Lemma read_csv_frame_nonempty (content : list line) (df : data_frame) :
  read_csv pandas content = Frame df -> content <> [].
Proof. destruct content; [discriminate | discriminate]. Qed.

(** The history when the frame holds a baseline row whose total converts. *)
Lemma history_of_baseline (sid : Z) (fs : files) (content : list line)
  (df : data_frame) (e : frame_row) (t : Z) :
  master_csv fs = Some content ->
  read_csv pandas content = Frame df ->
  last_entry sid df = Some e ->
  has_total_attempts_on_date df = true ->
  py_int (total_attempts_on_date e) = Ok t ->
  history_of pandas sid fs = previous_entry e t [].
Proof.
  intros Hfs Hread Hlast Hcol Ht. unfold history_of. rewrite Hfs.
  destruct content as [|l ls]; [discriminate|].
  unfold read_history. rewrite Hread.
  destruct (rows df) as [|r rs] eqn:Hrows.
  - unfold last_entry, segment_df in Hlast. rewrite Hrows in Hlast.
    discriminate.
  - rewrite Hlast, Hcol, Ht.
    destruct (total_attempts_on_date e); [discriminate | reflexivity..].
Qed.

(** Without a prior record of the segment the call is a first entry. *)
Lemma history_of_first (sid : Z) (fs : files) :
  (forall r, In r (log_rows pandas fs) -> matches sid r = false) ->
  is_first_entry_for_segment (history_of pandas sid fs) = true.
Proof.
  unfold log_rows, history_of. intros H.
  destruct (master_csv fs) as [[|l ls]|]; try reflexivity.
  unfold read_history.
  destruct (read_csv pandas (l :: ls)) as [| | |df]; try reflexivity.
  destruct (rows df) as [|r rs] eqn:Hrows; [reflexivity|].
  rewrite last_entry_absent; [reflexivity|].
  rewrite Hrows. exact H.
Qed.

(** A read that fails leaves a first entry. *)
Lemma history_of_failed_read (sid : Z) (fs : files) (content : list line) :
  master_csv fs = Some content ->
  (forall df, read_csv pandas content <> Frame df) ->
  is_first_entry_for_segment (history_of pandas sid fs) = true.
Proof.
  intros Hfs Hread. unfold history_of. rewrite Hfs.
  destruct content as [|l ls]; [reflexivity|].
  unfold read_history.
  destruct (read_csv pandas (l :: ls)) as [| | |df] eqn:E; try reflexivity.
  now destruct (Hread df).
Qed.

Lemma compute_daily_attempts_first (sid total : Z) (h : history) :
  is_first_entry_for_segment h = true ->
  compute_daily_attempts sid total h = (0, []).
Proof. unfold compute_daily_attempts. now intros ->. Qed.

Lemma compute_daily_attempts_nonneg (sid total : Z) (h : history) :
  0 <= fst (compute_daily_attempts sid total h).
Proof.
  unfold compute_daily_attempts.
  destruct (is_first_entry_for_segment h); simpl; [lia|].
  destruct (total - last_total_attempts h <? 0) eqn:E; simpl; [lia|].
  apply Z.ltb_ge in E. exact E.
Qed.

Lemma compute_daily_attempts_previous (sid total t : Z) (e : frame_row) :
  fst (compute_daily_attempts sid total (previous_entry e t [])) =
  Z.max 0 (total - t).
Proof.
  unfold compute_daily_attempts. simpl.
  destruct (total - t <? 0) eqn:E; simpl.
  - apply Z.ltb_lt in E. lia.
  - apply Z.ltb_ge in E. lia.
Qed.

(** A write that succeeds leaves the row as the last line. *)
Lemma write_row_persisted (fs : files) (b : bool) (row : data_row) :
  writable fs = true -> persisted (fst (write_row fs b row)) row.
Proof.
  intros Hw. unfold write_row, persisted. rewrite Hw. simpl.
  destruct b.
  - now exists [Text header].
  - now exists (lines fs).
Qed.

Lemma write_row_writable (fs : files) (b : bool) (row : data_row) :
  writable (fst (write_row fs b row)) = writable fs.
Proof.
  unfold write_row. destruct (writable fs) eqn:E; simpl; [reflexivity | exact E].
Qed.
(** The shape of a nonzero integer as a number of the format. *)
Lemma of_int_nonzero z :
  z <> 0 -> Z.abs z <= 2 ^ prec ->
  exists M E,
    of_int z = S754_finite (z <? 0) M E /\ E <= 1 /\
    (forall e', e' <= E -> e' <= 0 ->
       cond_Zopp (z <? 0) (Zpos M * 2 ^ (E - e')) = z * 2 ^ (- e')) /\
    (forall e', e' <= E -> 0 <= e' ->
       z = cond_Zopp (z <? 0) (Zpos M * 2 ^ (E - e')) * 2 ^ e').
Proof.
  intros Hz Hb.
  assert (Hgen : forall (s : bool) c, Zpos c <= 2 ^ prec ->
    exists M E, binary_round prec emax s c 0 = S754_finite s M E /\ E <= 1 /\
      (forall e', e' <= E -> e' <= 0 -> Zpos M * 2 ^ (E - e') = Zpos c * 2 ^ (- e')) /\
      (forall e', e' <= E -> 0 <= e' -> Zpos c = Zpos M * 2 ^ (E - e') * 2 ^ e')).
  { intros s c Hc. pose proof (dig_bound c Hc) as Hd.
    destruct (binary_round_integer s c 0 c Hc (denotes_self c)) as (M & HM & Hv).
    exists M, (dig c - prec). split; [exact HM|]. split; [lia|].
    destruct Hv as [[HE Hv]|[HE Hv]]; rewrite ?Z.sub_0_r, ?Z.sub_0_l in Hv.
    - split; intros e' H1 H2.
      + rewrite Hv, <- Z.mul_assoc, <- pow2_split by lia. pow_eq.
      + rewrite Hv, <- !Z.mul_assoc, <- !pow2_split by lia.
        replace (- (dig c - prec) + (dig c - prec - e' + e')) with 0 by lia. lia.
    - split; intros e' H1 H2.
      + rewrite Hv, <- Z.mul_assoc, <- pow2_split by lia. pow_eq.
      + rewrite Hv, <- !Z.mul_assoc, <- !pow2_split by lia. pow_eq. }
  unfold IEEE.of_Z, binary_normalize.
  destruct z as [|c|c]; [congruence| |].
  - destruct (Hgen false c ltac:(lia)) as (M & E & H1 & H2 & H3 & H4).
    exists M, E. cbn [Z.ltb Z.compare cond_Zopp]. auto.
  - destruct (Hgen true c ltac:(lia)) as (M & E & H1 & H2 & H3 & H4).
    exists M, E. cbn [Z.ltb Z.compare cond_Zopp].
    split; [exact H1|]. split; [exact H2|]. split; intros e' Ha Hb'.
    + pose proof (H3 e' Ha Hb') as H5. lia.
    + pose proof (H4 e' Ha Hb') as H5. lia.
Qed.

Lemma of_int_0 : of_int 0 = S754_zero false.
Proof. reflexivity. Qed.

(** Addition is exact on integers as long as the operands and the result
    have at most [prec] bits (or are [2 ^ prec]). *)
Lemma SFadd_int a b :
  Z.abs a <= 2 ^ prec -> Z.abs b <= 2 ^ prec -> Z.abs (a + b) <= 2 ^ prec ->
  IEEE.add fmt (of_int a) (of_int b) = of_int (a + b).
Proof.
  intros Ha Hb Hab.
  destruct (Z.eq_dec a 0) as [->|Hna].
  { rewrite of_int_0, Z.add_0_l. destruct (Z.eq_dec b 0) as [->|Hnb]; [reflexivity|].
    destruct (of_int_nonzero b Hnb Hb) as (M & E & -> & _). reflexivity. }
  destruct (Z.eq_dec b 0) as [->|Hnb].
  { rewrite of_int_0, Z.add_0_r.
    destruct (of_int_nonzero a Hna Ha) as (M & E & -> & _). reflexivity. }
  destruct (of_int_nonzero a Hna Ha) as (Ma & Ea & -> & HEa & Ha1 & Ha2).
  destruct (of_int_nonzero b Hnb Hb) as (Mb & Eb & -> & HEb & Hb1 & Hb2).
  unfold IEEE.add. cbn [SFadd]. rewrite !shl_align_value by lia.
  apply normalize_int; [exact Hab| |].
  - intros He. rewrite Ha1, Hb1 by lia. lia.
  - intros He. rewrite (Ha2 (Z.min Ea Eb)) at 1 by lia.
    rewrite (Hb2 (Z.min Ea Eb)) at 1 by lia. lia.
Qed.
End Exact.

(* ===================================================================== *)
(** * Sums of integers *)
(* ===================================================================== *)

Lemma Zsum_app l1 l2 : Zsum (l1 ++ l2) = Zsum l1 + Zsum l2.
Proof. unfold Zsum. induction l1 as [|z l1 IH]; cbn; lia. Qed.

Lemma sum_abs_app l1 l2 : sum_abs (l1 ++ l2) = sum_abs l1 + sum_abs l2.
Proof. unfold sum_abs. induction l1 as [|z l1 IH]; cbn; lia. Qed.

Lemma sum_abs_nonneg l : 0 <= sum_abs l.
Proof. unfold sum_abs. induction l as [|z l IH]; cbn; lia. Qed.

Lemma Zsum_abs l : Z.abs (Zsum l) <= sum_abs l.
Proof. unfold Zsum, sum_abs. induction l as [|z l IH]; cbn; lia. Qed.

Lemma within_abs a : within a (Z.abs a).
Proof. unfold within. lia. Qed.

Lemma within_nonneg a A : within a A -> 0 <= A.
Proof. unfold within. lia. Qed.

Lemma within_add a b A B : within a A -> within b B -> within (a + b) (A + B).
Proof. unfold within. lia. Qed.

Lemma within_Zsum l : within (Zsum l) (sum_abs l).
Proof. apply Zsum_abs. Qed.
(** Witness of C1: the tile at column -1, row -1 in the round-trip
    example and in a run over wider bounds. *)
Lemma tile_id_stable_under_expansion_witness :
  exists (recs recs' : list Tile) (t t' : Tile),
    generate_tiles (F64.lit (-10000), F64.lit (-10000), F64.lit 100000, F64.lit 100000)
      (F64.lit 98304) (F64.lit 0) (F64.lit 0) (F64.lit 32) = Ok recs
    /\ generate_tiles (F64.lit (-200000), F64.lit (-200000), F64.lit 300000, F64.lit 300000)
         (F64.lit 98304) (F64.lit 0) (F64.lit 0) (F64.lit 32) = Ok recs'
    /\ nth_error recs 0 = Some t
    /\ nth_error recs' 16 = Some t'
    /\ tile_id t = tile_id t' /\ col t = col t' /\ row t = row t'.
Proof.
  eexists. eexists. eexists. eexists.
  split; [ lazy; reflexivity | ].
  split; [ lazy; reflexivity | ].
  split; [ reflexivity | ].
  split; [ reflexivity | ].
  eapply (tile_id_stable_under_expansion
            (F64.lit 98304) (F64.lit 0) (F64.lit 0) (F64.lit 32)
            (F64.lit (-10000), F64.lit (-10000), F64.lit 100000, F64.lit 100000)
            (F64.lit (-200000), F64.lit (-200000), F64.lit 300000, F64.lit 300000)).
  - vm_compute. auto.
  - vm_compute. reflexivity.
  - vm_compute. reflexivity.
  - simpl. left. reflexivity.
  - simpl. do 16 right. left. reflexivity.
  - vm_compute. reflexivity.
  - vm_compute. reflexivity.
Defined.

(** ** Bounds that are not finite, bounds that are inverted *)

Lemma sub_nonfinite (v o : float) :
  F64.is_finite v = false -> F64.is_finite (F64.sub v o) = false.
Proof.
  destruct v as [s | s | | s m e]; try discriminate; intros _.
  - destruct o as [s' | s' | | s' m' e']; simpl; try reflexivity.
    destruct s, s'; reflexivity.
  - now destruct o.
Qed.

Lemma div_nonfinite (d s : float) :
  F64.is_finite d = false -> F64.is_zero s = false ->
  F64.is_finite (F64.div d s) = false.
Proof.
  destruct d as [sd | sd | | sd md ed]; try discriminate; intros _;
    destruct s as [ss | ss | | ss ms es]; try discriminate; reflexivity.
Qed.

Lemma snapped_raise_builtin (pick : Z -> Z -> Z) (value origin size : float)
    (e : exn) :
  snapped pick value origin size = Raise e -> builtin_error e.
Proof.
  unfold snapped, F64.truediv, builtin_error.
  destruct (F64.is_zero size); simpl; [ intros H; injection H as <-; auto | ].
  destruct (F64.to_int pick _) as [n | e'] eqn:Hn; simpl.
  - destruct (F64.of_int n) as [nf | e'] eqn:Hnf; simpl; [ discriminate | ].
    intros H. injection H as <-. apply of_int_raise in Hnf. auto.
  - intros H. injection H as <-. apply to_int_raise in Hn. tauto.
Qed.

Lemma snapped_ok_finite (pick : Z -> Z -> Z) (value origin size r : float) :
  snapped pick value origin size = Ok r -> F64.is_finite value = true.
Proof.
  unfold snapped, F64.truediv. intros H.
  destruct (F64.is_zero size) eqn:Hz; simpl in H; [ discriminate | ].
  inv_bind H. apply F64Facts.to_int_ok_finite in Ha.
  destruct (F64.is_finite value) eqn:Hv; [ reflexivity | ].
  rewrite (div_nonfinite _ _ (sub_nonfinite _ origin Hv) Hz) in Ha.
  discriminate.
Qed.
========================
== Problem to solve ==
Go through the preceding material and copy each line that has the word "false".

== Exercise response ==
  (forall r, In r (log_rows pandas fs) -> matches sid r = false) ->
  - destruct (Hgen false c ltac:(lia)) as (M & E & H1 & H2 & H3 & H4).
Lemma of_int_0 : of_int 0 = S754_zero false.
  F64.is_finite v = false -> F64.is_finite (F64.sub v o) = false.
  F64.is_finite d = false -> F64.is_zero s = false ->
  F64.is_finite (F64.div d s) = false.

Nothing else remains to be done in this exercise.